(EXERCISE MATERIALS)
(** [utf8.DecodeRuneInString]: the first rune of [s] and its width in
    bytes; [(RuneError, 1)] on an invalid or truncated sequence and
    [(RuneError, 0)] on the empty string. *)
Definition DecodeRune (s : list ascii) : Z * nat :=
  match s with
  | [] => (RuneError, 0%nat)
  | c0 :: rest =>
    let s0 := byteZ c0 in
    if s0 <? RuneSelf then (s0, 1%nat)
    else
      match lead s0 with
      | None => (RuneError, 1%nat)
      | Some (sz, lo, hi) =>
        if (length s <? sz)%nat then (RuneError, 1%nat)
        else
          match rest with
          | [] => (RuneError, 1%nat)
          | c1 :: rest1 =>
            let s1 := byteZ c1 in
            if (s1 <? lo) || (hi <? s1) then (RuneError, 1%nat)
            else if (sz <=? 2)%nat then
              (Z.lor (Z.shiftl (Z.land s0 0x1F) 6) (Z.land s1 0x3F), 2%nat)
            else
              match rest1 with
              | [] => (RuneError, 1%nat)
              | c2 :: rest2 =>
                let s2 := byteZ c2 in
                if negb (cont s2) then (RuneError, 1%nat)
                else if (sz <=? 3)%nat then
                  (Z.lor (Z.lor (Z.shiftl (Z.land s0 0x0F) 12)
                                (Z.shiftl (Z.land s1 0x3F) 6))
                         (Z.land s2 0x3F), 3%nat)
                else
                  match rest2 with
                  | [] => (RuneError, 1%nat)
                  | c3 :: _ =>
                    let s3 := byteZ c3 in
                    if negb (cont s3) then (RuneError, 1%nat)
                    else
                      (Z.lor (Z.lor (Z.lor (Z.shiftl (Z.land s0 0x07) 18)
                                           (Z.shiftl (Z.land s1 0x3F) 12))
                                    (Z.shiftl (Z.land s2 0x3F) 6))
                             (Z.land s3 0x3F), 4%nat)
                  end
              end
          end
      end
  end.

(** [utf8.RuneStart]: not a continuation byte. *)
Definition RuneStart (c : ascii) : bool := negb (Z.land (byteZ c) 0xC0 =? 0x80).

(** The backward loop of [DecodeLastRuneInString], which looks for the
    start of the last rune among the [lim] bytes before the last one:
    [back] is the string before its last byte, reversed, and the result is
    the number of its bytes between [start] and the last byte ([start] runs
    one byte past the limit when no start is found). *)
Fixpoint scan_start (back : list ascii) (lim : nat) : nat :=
  match lim with
  | O => 1%nat
  | S lim' =>
    match back with
    | [] => 0%nat
    | c :: back' => if RuneStart c then 1%nat else S (scan_start back' lim')
    end
  end.

(** [utf8.DecodeLastRuneInString]: the last rune of [s] and its width. *)
Definition DecodeLastRune (s : list ascii) : Z * nat :=
  match rev s with
  | [] => (RuneError, 0%nat)
  | c :: back =>
    if byteZ c <? RuneSelf then (byteZ c, 1%nat)
    else
      let k := S (Nat.min (scan_start back (UTFMax - 1)) (length back)) in
      let '(r, size) := DecodeRune (drop (length s - k) s) in
      if (size =? k)%nat then (r, size) else (RuneError, 1%nat)
  end.

Definition byte (z : Z) : ascii := ascii_of_N (Z.to_N z).

(** [utf8.EncodeRune]; a rune that is out of range or a surrogate is
    written as [RuneError]. *)
Definition EncodeRune (r : Z) : list ascii :=
  if (0 <=? r) && (r <=? 0x7F) then [byte r]
  else if (0 <=? r) && (r <=? 0x7FF) then
    [byte (Z.lor 0xC0 (Z.shiftr r 6)); byte (Z.lor 0x80 (Z.land r 0x3F))]
  else if ((0 <=? r) && (r <? 0xD800)) || ((0xDFFF <? r) && (r <=? 0xFFFF)) then
    [byte (Z.lor 0xE0 (Z.shiftr r 12));
     byte (Z.lor 0x80 (Z.land (Z.shiftr r 6) 0x3F));
     byte (Z.lor 0x80 (Z.land r 0x3F))]
  else if (0xFFFF <? r) && (r <=? 0x10FFFF) then
    [byte (Z.lor 0xF0 (Z.shiftr r 18));
     byte (Z.lor 0x80 (Z.land (Z.shiftr r 12) 0x3F));
     byte (Z.lor 0x80 (Z.land (Z.shiftr r 6) 0x3F));
     byte (Z.lor 0x80 (Z.land r 0x3F))]
  else [byte 0xEF; byte 0xBF; byte 0xBD].

(** [utf8.ValidString]: no byte of [s] decodes to an encoding error.  The
    first argument counts the bytes still to skip in the current rune. *)
Fixpoint valid_loop (pending : nat) (s : list ascii) : bool :=
  match s with
  | [] => true
  | c :: s' =>
    match pending with
    | S p => valid_loop p s'
    | O =>
      let '(r, size) := DecodeRune s in
      if (r =? RuneError) && (size =? 1)%nat then false
      else valid_loop (size - 1) s'
    end
  end.

Definition ValidString (s : string) : bool :=
  valid_loop 0 (list_ascii_of_string s).

End utf8.

Module unicode.

Definition MaxLatin1 : Z := 0xFF.

(** [unicode.IsSpace]: the Latin-1 cases of the switch, then the
    [White_Space] range table above Latin-1. *)
Definition IsSpace (r : Z) : bool :=
  if (0 <=? r) && (r <=? MaxLatin1) then
    (r =? 0x09) || (r =? 0x0A) || (r =? 0x0B) || (r =? 0x0C) || (r =? 0x0D)
    || (r =? 0x20) || (r =? 0x85) || (r =? 0xA0)
  else
    (r =? 0x1680) || ((0x2000 <=? r) && (r <=? 0x200A))
    || ((0x2028 <=? r) && (r <=? 0x2029)) || (r =? 0x202F) || (r =? 0x205F)
    || (r =? 0x3000).

End unicode.

Module strings.

Import utf8.

(** The table [asciiSpace]. *)
Definition asciiSpace (c : ascii) : bool :=
  let b := byteZ c in
  (b =? 0x09) || (b =? 0x0A) || (b =? 0x0B) || (b =? 0x0C) || (b =? 0x0D)
  || (b =? 0x20).

(** [indexFunc s f truth]: the loop [for i, r := range s], on the rest of
    the string from byte [i] on.  Every iteration consumes at least one
    byte, so the length of the string is enough fuel. *)
Fixpoint indexFunc_loop (f : Z -> bool) (truth : bool) (fuel : nat)
    (rest : list ascii) (i : Z) : Z :=
  match fuel with
  | O => -1
  | S fuel' =>
    match rest with
    | [] => -1
    | _ :: _ =>
      let '(r, size) := DecodeRune rest in
      if Bool.eqb (f r) truth then i
      else indexFunc_loop f truth fuel' (drop size rest) (i + Z.of_nat size)
    end
  end.

Definition indexFunc (s : list ascii) (f : Z -> bool) (truth : bool) : Z :=
  indexFunc_loop f truth (length s) s 0.

(** [lastIndexFunc s f truth]: the loop [for i := len(s); i > 0;]. *)
Fixpoint lastIndexFunc_loop (f : Z -> bool) (truth : bool) (fuel : nat)
    (s : list ascii) (i : nat) : Z :=
  match fuel with
  | O => -1
  | S fuel' =>
    match i with
    | O => -1
    | S _ =>
      let '(r, size) := DecodeLastRune (take i s) in
      let i' := (i - size)%nat in
      if Bool.eqb (f r) truth then Z.of_nat i'
      else lastIndexFunc_loop f truth fuel' s i'
    end
  end.

Definition lastIndexFunc (s : list ascii) (f : Z -> bool) (truth : bool) : Z :=
  lastIndexFunc_loop f truth (length s) s (length s).

Definition TrimLeftFunc (s : list ascii) (f : Z -> bool) : list ascii :=
  let i := indexFunc s f false in
  if i =? -1 then [] else drop (Z.to_nat i) s.

Definition TrimRightFunc (s : list ascii) (f : Z -> bool) : list ascii :=
  let i := lastIndexFunc s f false in
  let i :=
    if (0 <=? i)
       && (RuneSelf <=? from_option byteZ 0 (s !! Z.to_nat i))
    then i + Z.of_nat (snd (DecodeRune (drop (Z.to_nat i) s)))
    else i + 1 in
  take (Z.to_nat i) s.

Definition TrimFunc (s : list ascii) (f : Z -> bool) : list ascii :=
  TrimRightFunc (TrimLeftFunc s f) f.

(** The second loop of [TrimSpace], on the reversed string [s[start:stop]]. *)
Fixpoint trimSpace_stop (r : list ascii) : list ascii :=
  match r with
  | [] => []
  | c :: r' =>
    if RuneSelf <=? byteZ c then TrimRightFunc (rev r) unicode.IsSpace
    else if asciiSpace c then trimSpace_stop r'
    else rev r
  end.

(** The first loop of [TrimSpace], on [s[start:]]. *)
Fixpoint trimSpace_start (s : list ascii) : list ascii :=
  match s with
  | [] => trimSpace_stop (rev s)
  | c :: s' =>
    if RuneSelf <=? byteZ c then TrimFunc s unicode.IsSpace
    else if asciiSpace c then trimSpace_start s'
    else trimSpace_stop (rev s)
  end.

(** [strings.TrimSpace] *)
Definition TrimSpace (s : string) : string :=
  string_of_list_ascii (trimSpace_start (list_ascii_of_string s)).

(** [strings.Join(elems, sep)] *)
Fixpoint Join (elems : list string) (sep : string) : string :=
  match elems with
  | [] => EmptyString
  | [e] => e
  | e :: rest => (e +:+ sep +:+ Join rest sep)%string
  end.

(** The letters that the ASCII path of [strings.ToLower] changes. *)
Definition isUpper (c : ascii) : bool := (0x41 <=? byteZ c) && (byteZ c <=? 0x5A).

Definition lowerByte (c : ascii) : ascii :=
  if isUpper c then byte (byteZ c + 0x20) else c.

(** [strings.ToLower]: a string of ASCII bytes is returned as it is when
    it has no capital letter, and with its capital letters replaced
    otherwise.  [mapped] stands for [strings.Map(unicode.ToLower, s)], which
    is what any other string is given to. *)
Definition ToLower (mapped : string -> string) (s : string) : string :=
  let bs := list_ascii_of_string s in
  if forallb (fun c => byteZ c <? RuneSelf) bs then
    if existsb isUpper bs then string_of_list_ascii (map lowerByte bs) else s
  else mapped s.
(End EXERCISE MATERIALS)
Take the lines above from the one containing "c0 :: rest =>" down to the one containing "(Z.shiftl (Z.land s2", and transcribe them exactly, both ends included.

» COMPLETED EXERCISE
  | c0 :: rest =>
    let s0 := byteZ c0 in
    if s0 <? RuneSelf then (s0, 1%nat)
    else
      match lead s0 with
      | None => (RuneError, 1%nat)
      | Some (sz, lo, hi) =>
        if (length s <? sz)%nat then (RuneError, 1%nat)
        else
          match rest with
          | [] => (RuneError, 1%nat)
          | c1 :: rest1 =>
            let s1 := byteZ c1 in
            if (s1 <? lo) || (hi <? s1) then (RuneError, 1%nat)
            else if (sz <=? 2)%nat then
              (Z.lor (Z.shiftl (Z.land s0 0x1F) 6) (Z.land s1 0x3F), 2%nat)
            else
              match rest1 with
              | [] => (RuneError, 1%nat)
              | c2 :: rest2 =>
                let s2 := byteZ c2 in
                if negb (cont s2) then (RuneError, 1%nat)
                else if (sz <=? 3)%nat then
                  (Z.lor (Z.lor (Z.shiftl (Z.land s0 0x0F) 12)
                                (Z.shiftl (Z.land s1 0x3F) 6))
                         (Z.land s2 0x3F), 3%nat)
                else
                  match rest2 with
                  | [] => (RuneError, 1%nat)
                  | c3 :: _ =>
                    let s3 := byteZ c3 in
                    if negb (cont s3) then (RuneError, 1%nat)
                    else
                      (Z.lor (Z.lor (Z.lor (Z.shiftl (Z.land s0 0x07) 18)
                                           (Z.shiftl (Z.land s1 0x3F) 12))
                                    (Z.shiftl (Z.land s2 0x3F) 6))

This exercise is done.